Лейкину Н. А., 10 декабря 1890 *
862. Н. А. ЛЕЙКИНУ
10 декабря 1890 г. Москва.
10 декабрь. Москва, Малая Дмитровка, д. Фирганг.
В доказательство того, что я был на каторжном Сахалине, посылаю Вам, добрейший Николай Александрович, прилагаемый при сем документ красного цвета * . Это Вам маленький, грошовый подарок за то большое удовольствие, какое мне доставляли Ваши письма. Получил я от Вас на Сахалине 3 письма: одно от 8 июля, другое от 5-го и третье от 6-го августа. Не отвечал на них по той причине, что ответ мой был бы получен Вами гораздо позже, чем это письмо. Почта в Сибири аспидская.
Привез я с собою материала для разговоров видимо-невидимо, так что льщу себя надеждою, могу быть интересным собеседником в продолжение целого месяца. Я проехал на лошадях всю Сибирь, плыл 11 дней по Амуру, плавал по Татарскому проливу, видел китов, прожил на Сахалине 3 месяца и 3 дня, сделал перепись всему сахалинскому населению, чего ради исходил все тюрьмы, дома и избы, обедал у Ландсберга, пил чай с Бородавкиным, и проч. и проч.; затем на обратном пути, минуя холерную Японию, я заезжал в Гонг-Конг, Сингапур, Коломбо на Цейлоне, Порт-Саид, и проч. и проч.

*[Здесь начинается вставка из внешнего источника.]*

(** * Astro Inspector: tree extraction, filtering and highlighting

    A shallow embedding of the panel application ([App.tsx]: tree model,
    in-page tree builder, keyboard controller) and of the in-page
    highlighter ([highlighter.ts]), with the properties of the
    specification stated and proved over it. *)

From Stdlib Require Import ZArith QArith String Ascii List Bool Lia.
From Stdlib Require Import DecimalString DecimalNat.
From stdpp Require Import gmap strings list.

Set Warnings "-register-all".

Local Open Scope string_scope.
Local Open Scope nat_scope.

(** ** JavaScript built-ins used by the sources *)

Module JS.

(** Outcome of a computation that may throw. *)
Inductive Completion (A : Type) : Type :=
| Return (a : A)
| Throw.
Arguments Return {A} a.
Arguments Throw {A}.

(** Values produced by [JSON.parse].  Numbers are kept as rationals; the
    only thing the sources ask of a number is whether it is zero. *)
Inductive JSON : Type :=
| JNull
| JBool (b : bool)
| JNum (q : Q)
| JStr (s : string)
| JArr (l : list JSON)
| JObj (fields : list (string * JSON)).

(** A value of an optional binding: [None] is [undefined]. *)
Definition truthy (v : option JSON) : bool :=
  match v with
  | None => false
  | Some JNull => false
  | Some (JBool b) => b
  | Some (JNum q) => negb (Qeq_bool q 0)
  | Some (JStr s) => negb (String.eqb s "")
  | Some (JArr _) => true
  | Some (JObj _) => true
  end.

Fixpoint assoc (k : string) (l : list (string * JSON)) : option JSON :=
  match l with
  | [] => None
  | (k', v) :: l' => if String.eqb k k' then Some v else assoc k l'
  end.

(** Property read [v.k]: reading a property of [null] throws a
    [TypeError]; on an object it is the field or [undefined]; the other
    JSON values have no own property of the names read here. *)
Definition getProp (v : JSON) (k : string) : Completion (option JSON) :=
  match v with
  | JNull => Throw
  | JObj fields => Return (assoc k fields)
  | _ => Return None
  end.

(** [s.toLowerCase()] on ASCII letters. *)
Definition lowerAscii (c : ascii) : ascii :=
  let n := nat_of_ascii c in
  if (65 <=? n) && (n <=? 90) then ascii_of_nat (n + 32) else c.

Fixpoint toLowerCase (s : string) : string :=
  match s with
  | EmptyString => EmptyString
  | String c s' => String (lowerAscii c) (toLowerCase s')
  end.

(** [needle] occurs in [s] at offset 0. *)
Fixpoint startsWith (s needle : string) : bool :=
  match needle with
  | EmptyString => true
  | String a needle' =>
      match s with
      | EmptyString => false
      | String b s' => Ascii.eqb a b && startsWith s' needle'
      end
  end.

(** [s.includes(needle)]: [needle] occurs in [s] at some offset. *)
Fixpoint includes (s needle : string) : bool :=
  startsWith s needle ||
  match s with
  | EmptyString => false
  | String _ s' => includes s' needle
  end.

(** [s.split(".")]: the empty string splits into one empty piece. *)
Fixpoint split (s : string) : list string :=
  match s with
  | EmptyString => [EmptyString]
  | String c s' =>
      if Ascii.eqb c "."%char then EmptyString :: split s'
      else match split s' with
           | h :: t => String c h :: t
           | [] => [String c EmptyString]
           end
  end.

(** Template-literal rendering [`${i}`] of an array index. *)
Definition toString (i : nat) : string :=
  NilEmpty.string_of_uint (Nat.to_uint i).

(** [Number(s)] as far as it is used to index [element.children]:
    the empty string converts to 0 and a string of decimal digits to its
    value; any other string is taken to give no usable index (for [NaN],
    a negative or a fractional number [children[index]] is [undefined]).
    Exponent, hexadecimal and blank-padded numerals, which [Number] also
    accepts, are outside this model. *)
Definition Number (s : string) : option nat :=
  match s with
  | EmptyString => Some 0
  | _ => match NilEmpty.uint_of_string s with
         | Some d => Some (Nat.of_uint d)
         | None => None
         end
  end.

(** JavaScript numbers as they occur in rectangles: finite values are
    integers (pixels; fractions and rounding are not modelled), together
    with the two infinities and [NaN]. *)
Inductive num : Type :=
| NaN
| NegInf
| Fin (z : Z)
| PosInf.

(** Strict equality [a === b]. *)
Definition num_eq (a b : num) : bool :=
  match a, b with
  | NegInf, NegInf => true
  | PosInf, PosInf => true
  | Fin x, Fin y => Z.eqb x y
  | _, _ => false
  end.

(** [a > b]. *)
Definition num_gt (a b : num) : bool :=
  match a, b with
  | NaN, _ | _, NaN => false
  | PosInf, PosInf => false
  | PosInf, _ => true
  | _, NegInf => match a with NegInf => false | _ => true end
  | Fin x, Fin y => Z.ltb y x
  | _, _ => false
  end.

Definition Math_min (a b : num) : num :=
  match a, b with
  | NaN, _ | _, NaN => NaN
  | NegInf, _ | _, NegInf => NegInf
  | PosInf, x | x, PosInf => x
  | Fin x, Fin y => Fin (Z.min x y)
  end.

Definition Math_max (a b : num) : num :=
  match a, b with
  | NaN, _ | _, NaN => NaN
  | PosInf, _ | _, PosInf => PosInf
  | NegInf, x | x, NegInf => x
  | Fin x, Fin y => Fin (Z.max x y)
  end.

(** [a - b]. *)
Definition num_sub (a b : num) : num :=
  match a, b with
  | NaN, _ | _, NaN => NaN
  | PosInf, PosInf | NegInf, NegInf => NaN
  | PosInf, _ | _, NegInf => PosInf
  | NegInf, _ | _, PosInf => NegInf
  | Fin x, Fin y => Fin (x - y)
  end.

Морской болезни я не подвержен, а потому плавание было для меня вполне благополучным. Из Цейлона я привез с собою в Москву зверей, самку и самца, перед которыми пасуют даже Ваши таксы и превосходительный Апель Апелич. Имя сим зверям — мангус. Это помесь крысы с крокодилом, тигром и обезьяной. Сейчас они сидят в клетке, куда посажены за дурное поведение: они переворачивают чернилицы, стаканы, выгребают из цветочных горшков землю, тормошат дамские прически, вообще ведут себя, как два маленьких чёрта, очень любопытных, отважных и нежно любящих человека. Мангусов нет нигде в зоологических садах; они редкость. Брем никогда не видел их и описал со слов других под именем «мунго» * . Приезжайте посмотреть на них.